### Work order
From the entries below, output the line with "[] => podErrors" and each following line up to and including the line with "if decide (waiting_Reason w = podStateReasonCrashLoopBackOff)", exactly as written.

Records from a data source
##########
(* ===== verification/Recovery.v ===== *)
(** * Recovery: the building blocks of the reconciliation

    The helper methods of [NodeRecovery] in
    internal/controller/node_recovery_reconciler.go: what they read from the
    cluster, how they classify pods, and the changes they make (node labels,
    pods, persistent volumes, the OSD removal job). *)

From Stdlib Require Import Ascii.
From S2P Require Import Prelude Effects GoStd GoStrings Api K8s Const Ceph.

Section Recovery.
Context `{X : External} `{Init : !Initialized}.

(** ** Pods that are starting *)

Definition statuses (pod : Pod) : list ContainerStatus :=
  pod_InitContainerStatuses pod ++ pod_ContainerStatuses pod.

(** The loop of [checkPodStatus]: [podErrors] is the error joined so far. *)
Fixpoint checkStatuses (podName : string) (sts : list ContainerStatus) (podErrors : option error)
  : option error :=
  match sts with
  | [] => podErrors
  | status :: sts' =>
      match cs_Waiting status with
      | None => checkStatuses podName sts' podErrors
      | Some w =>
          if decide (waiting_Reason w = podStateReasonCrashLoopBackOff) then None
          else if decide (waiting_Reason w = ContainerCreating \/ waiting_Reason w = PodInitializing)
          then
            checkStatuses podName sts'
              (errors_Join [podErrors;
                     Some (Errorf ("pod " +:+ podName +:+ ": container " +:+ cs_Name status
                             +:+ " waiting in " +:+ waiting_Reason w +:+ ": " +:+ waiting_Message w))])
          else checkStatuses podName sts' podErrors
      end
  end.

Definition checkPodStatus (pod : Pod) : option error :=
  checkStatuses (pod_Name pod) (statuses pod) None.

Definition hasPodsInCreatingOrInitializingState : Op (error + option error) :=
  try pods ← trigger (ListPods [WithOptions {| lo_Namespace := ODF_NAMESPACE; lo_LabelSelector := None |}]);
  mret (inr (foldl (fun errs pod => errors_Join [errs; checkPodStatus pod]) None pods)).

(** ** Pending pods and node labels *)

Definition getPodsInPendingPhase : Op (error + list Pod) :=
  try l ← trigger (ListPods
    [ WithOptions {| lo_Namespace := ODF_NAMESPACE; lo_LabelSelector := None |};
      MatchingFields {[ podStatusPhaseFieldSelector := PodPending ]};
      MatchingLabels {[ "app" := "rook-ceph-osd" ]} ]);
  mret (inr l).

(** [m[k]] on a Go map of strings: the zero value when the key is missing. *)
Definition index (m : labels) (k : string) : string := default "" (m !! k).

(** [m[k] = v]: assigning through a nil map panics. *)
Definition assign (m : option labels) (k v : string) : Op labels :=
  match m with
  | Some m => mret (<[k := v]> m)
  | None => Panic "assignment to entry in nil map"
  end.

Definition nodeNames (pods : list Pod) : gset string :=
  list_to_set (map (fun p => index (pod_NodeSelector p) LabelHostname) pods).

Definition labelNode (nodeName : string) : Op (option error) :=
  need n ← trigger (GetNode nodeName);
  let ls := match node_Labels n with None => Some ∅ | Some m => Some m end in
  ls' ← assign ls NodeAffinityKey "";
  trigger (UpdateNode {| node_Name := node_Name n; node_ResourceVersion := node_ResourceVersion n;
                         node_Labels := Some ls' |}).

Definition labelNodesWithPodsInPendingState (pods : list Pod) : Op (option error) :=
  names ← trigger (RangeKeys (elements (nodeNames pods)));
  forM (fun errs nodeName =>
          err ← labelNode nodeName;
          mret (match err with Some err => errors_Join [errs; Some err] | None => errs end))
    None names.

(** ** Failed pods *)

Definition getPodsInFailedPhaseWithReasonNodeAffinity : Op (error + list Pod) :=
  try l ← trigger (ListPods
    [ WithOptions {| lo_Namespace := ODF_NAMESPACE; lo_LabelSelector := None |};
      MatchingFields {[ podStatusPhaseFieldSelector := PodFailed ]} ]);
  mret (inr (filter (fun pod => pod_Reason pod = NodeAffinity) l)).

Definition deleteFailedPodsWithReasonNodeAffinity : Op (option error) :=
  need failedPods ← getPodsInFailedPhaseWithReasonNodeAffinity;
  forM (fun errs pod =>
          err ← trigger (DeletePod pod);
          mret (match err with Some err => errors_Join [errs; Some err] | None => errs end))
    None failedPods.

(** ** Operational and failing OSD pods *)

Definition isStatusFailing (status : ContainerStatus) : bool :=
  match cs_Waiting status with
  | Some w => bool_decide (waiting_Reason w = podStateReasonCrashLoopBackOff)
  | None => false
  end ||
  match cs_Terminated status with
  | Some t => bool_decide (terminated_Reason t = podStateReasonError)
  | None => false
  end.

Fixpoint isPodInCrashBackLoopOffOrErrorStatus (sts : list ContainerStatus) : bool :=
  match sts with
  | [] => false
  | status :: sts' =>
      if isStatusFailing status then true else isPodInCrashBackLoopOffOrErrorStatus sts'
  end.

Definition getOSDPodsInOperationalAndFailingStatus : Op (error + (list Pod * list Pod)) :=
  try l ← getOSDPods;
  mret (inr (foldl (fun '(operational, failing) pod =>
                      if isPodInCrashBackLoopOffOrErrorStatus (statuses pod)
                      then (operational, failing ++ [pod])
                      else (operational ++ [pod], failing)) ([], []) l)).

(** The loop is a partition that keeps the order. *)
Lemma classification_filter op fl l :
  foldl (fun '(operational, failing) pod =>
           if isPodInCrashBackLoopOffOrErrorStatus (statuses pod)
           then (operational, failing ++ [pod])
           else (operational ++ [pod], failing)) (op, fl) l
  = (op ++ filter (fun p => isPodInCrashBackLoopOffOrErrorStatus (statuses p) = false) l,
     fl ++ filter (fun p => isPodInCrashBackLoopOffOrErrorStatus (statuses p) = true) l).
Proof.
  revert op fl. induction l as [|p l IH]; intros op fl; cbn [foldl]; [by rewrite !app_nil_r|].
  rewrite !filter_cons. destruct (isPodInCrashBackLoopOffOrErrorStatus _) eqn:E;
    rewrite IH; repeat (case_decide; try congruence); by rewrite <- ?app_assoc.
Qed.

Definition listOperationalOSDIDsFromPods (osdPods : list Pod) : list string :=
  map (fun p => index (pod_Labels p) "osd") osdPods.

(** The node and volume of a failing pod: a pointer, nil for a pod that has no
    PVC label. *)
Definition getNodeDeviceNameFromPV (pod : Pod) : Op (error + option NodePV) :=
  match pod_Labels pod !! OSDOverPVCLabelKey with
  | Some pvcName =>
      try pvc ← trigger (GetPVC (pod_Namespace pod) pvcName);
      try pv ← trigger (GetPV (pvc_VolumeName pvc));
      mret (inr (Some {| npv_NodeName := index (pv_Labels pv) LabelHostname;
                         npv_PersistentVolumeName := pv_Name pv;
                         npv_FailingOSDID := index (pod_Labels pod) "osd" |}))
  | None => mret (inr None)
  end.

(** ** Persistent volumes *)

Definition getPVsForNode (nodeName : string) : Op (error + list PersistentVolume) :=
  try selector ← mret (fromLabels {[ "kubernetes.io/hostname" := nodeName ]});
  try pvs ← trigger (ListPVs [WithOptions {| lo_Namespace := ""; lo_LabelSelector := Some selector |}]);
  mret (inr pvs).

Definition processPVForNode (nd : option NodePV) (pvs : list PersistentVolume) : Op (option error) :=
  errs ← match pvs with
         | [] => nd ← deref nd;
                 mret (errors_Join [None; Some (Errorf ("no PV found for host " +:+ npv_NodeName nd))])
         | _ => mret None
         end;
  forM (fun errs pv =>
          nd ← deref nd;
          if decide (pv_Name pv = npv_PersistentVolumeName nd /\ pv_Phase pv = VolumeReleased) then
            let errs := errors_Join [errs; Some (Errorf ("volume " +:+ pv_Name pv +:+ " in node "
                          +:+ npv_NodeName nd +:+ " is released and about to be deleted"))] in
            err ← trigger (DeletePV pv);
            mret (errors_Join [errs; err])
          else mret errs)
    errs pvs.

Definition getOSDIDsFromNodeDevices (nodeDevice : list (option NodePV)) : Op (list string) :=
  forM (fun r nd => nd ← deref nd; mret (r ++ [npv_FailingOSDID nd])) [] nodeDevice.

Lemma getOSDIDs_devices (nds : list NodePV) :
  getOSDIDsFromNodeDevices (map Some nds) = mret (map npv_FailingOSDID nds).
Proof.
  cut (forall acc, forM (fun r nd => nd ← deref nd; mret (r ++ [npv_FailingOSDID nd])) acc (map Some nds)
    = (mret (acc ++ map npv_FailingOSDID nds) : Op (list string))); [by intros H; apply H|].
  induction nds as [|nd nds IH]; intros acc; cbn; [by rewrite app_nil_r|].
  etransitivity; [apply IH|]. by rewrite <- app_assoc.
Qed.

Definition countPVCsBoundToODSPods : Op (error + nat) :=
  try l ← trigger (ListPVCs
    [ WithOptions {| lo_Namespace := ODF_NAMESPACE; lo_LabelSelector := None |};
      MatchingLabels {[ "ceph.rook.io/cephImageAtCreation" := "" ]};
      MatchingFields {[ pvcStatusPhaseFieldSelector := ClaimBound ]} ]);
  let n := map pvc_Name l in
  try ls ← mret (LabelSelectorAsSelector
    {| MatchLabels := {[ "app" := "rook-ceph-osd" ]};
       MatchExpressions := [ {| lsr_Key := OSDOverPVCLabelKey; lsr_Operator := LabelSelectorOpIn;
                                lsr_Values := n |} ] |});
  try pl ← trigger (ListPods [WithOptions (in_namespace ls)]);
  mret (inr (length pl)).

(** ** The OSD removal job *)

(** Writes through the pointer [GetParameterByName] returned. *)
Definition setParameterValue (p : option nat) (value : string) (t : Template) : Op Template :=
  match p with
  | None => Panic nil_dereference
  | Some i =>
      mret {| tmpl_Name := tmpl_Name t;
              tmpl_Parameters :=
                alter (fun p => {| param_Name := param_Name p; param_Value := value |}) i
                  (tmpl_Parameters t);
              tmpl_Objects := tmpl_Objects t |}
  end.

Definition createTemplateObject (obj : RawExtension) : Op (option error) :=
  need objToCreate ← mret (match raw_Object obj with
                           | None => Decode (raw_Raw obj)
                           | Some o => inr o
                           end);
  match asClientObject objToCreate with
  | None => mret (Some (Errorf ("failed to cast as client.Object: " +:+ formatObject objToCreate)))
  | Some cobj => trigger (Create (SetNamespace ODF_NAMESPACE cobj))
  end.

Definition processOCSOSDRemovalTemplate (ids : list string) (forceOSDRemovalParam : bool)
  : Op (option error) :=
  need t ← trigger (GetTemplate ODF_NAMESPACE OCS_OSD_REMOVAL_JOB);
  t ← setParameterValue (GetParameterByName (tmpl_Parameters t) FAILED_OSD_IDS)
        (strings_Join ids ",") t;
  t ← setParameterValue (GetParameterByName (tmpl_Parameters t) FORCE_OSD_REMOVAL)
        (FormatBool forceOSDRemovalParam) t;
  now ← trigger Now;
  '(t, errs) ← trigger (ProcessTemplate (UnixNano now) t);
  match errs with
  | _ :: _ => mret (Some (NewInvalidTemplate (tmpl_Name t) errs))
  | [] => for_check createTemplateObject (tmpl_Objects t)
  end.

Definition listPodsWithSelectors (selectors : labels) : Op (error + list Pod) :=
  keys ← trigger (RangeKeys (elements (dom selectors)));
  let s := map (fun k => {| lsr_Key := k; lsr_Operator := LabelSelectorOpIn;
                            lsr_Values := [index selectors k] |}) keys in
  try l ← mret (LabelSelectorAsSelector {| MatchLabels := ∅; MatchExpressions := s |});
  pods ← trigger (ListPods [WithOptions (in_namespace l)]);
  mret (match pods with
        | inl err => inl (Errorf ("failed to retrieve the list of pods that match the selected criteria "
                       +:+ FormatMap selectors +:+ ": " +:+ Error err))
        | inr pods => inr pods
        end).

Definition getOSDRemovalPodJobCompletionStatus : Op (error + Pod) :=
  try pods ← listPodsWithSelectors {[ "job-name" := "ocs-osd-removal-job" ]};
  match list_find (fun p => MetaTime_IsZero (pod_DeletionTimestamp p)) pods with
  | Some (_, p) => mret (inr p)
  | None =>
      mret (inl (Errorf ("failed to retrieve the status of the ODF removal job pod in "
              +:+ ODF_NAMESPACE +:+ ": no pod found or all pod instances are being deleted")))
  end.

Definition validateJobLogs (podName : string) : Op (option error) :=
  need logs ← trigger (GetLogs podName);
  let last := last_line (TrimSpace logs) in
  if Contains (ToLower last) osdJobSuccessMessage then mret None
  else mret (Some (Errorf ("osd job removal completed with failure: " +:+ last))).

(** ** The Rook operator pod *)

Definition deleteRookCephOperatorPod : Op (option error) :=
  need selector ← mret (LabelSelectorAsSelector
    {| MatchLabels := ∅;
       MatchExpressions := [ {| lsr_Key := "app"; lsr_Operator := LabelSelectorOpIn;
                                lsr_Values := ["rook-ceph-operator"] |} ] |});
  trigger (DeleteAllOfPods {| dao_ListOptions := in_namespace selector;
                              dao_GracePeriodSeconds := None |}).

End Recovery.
##########
### Reply to the task
  | [] => podErrors
  | status :: sts' =>
      match cs_Waiting status with
      | None => checkStatuses podName sts' podErrors
      | Some w =>
          if decide (waiting_Reason w = podStateReasonCrashLoopBackOff) then None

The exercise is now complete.